Die in Schwarze Pumpe aufgewachsene Frau begann 2007 bei Vattenfall, arbeitete als Maschinistin und Aufbereitungsmechanikerin. Sie gehört im Nochtener Tagebau zu den Springern. Wenn sie nicht den Kohlebagger steuert, wird sie in der Nochtener Leitstelle eingesetzt. Eine Arbeit in der Region, dort, wo sie aufgewachsen ist, dies hatte sie immer angestrebt. Denn: „Hier lebt meine Familie, habe ich Freunde und Bekannte.“ Ihre Heimat will sie nach Möglichkeit nicht verlassen. Auch, weil sie ihr Hobby ausleben kann, als Mitglied des Pumpschen Carneval Clubs.

Die Arbeit auf dem Kohlebagger gefällt ihr. Für sie sei das, ja, das könne man schon sagen, „ein Traumjob“. Die Kohlehalden draußen und auf dem Monitor schrumpfen zu sehen, den Gedanken nachzuhängen, in die Zukunft zu schauen.

Ein erneuter Blick nach draußen. Aus einer Höhe von elf Metern wirken die benachbarten Kohlehalden nicht so monströs, eher wie Partner, denen frau nun zeigt, wie man sie kleinmacht. Ein routinierter Griff. Die zehn Schaufeln greifen mit Kraft in den braunen Berg, die Schaufeln entladen das, was sie da holen, auf die unter dem Bagger verlaufenden Förderbänder. 20 000 Tonnen Kohle landen so pro Schicht auf den Bändern.

Marias Hand liegt auf dem überschaubaren Armaturenbrett. Ein kurzer Ruck, die Kabine bewegt sich nicht, auch das Schaufelrad ist nun zum Stillstand gekommen. Alle zwei Wochen werde ein Reparaturtag eingelegt, so die 25-jährige Hoyerswerdaerin. An einem Mittwoch. Sie zeigt auf die am Rad befestigten silbernen Platten. „Müssen gelegentlich ersetzt werden.“ Der Verschleiß. Ein prüfender Blick. Muss das Schaufelrad neu ausgerichtet werden? Nach rechts oder links korrigiert werden? Die Geschwindigkeit gedrosselt werden?

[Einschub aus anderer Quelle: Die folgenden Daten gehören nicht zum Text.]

Lemma clear_represents b X n : represents b X -> 0 <= n -> clearable b n ->
  exists b', clear 32 n b = Some (tt, b') /\ represents b' (X ∖ {[n]}).
Proof.
  intros [Hwf HX] Hn Hcb. destruct (clear_run b n Hwf) as (b' & Hrun & Hwf' & Hh); [lia|done|]. exists b'.
  split; [done|]. split; [done|].
  intros i Hi. rewrite Hh, HX by done. destruct (Z.eqb_spec i n) as [->|]; symmetry.
  - apply bool_decide_eq_false_2. set_solver.
  - apply bool_decide_ext. set_solver.
Qed.

Lemma first_clear_represents b X : represents b X ->
  exists c b', (forall fuel, (loop_fuel b <= fuel)%nat -> getFirstClear 32 fuel b = Some (c, b')) /\
    represents b' X /\ 0 <= c /\ (c ∉ X) /\ forall i, 0 <= i < c -> i ∈ X.
Proof.
  intros [[Hc Hfc Hfull] HX].
  destruct (getFirstClear_run (Z.to_nat (32 + m_nMaxBit b + 1 - m_nFirstClearBit b)) b)
    as (c & Hrun & Hr & Hcl & Hall); [done|done|lia|].
  assert (Hbelow : forall i, 0 <= i < c -> holds b i = true).
  { intros i Hi. destruct (Z.ltb_spec i (m_nFirstClearBit b)); [apply Hfull|apply Hall]; lia. }
  exists c, (with_first_clear c b). split; [intros fuel Hf; apply Hrun; unfold loop_fuel in Hf; lia|].
  split; [|split; [lia|split]].
  - split; [split; [by apply with_first_clear_core|simpl; lia|exact Hbelow]|exact HX].
  - rewrite HX in Hcl by lia. by apply bool_decide_eq_false in Hcl.
  - intros i Hi. specialize (Hbelow i Hi). rewrite HX in Hbelow by lia. by apply bool_decide_eq_true in Hbelow.
Qed.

Bevor sie ihre Schicht beginnt, gibt es erst eine Besprechung mit dem Vorarbeiter. Die letzten Anweisungen kommen von der Betriebsüberwachung. In der Branche ist Maria Blaschkes Tätigkeit unter der Bezeichnung Großgeräteführer gebräuchlich. Sie ist für alle Funktionen der Maschine verantwortlich, die vom Führerhaus steuerbar sind. Ob Änderung der Fahrtrichtung, Geschwindigkeit oder Ausrichtung des Auslegearms – alles muss abgestimmt werden. Auch wenn „der KSS“, wie sie ihren Arbeitsplatz nennt, im Schneckentempo unterwegs ist: Die Arbeit erfordert Fingerspitzengefühl und Konzentration.

Als sie die Gelegenheit hatte, die Berechtigung zum Führen eines solchen Kohlebaggers zu erwerben, griff sie zu. In der Ausbildung war auch Geologie ein Thema. Welche Sorten Sand und Kies gibt es? Wie ist die Bodenbeschaffenheit in den Tagebaugruben? Aber das sind Dinge, die haben auf dem Haldenplatz nur eine untergeordnete Bedeutung.

Blaschkes Maschine läuft 24 Stunden am Tag. Im Dreischichtsystem, Arbeiten an Wochenenden und Feiertagen gehört dazu. Was die junge Frau auch so reizvoll findet, ist, dass so wenig nötig ist, um so eine Tagebaumaschine in Gang zu setzen.“

Aus dem Sprechfunkgerät kommt die nächste Anweisung. Wieder umfassen rotlackierte Finger den Joystick. Rütteln, schwanken, arbeiten. Weiter geht’s.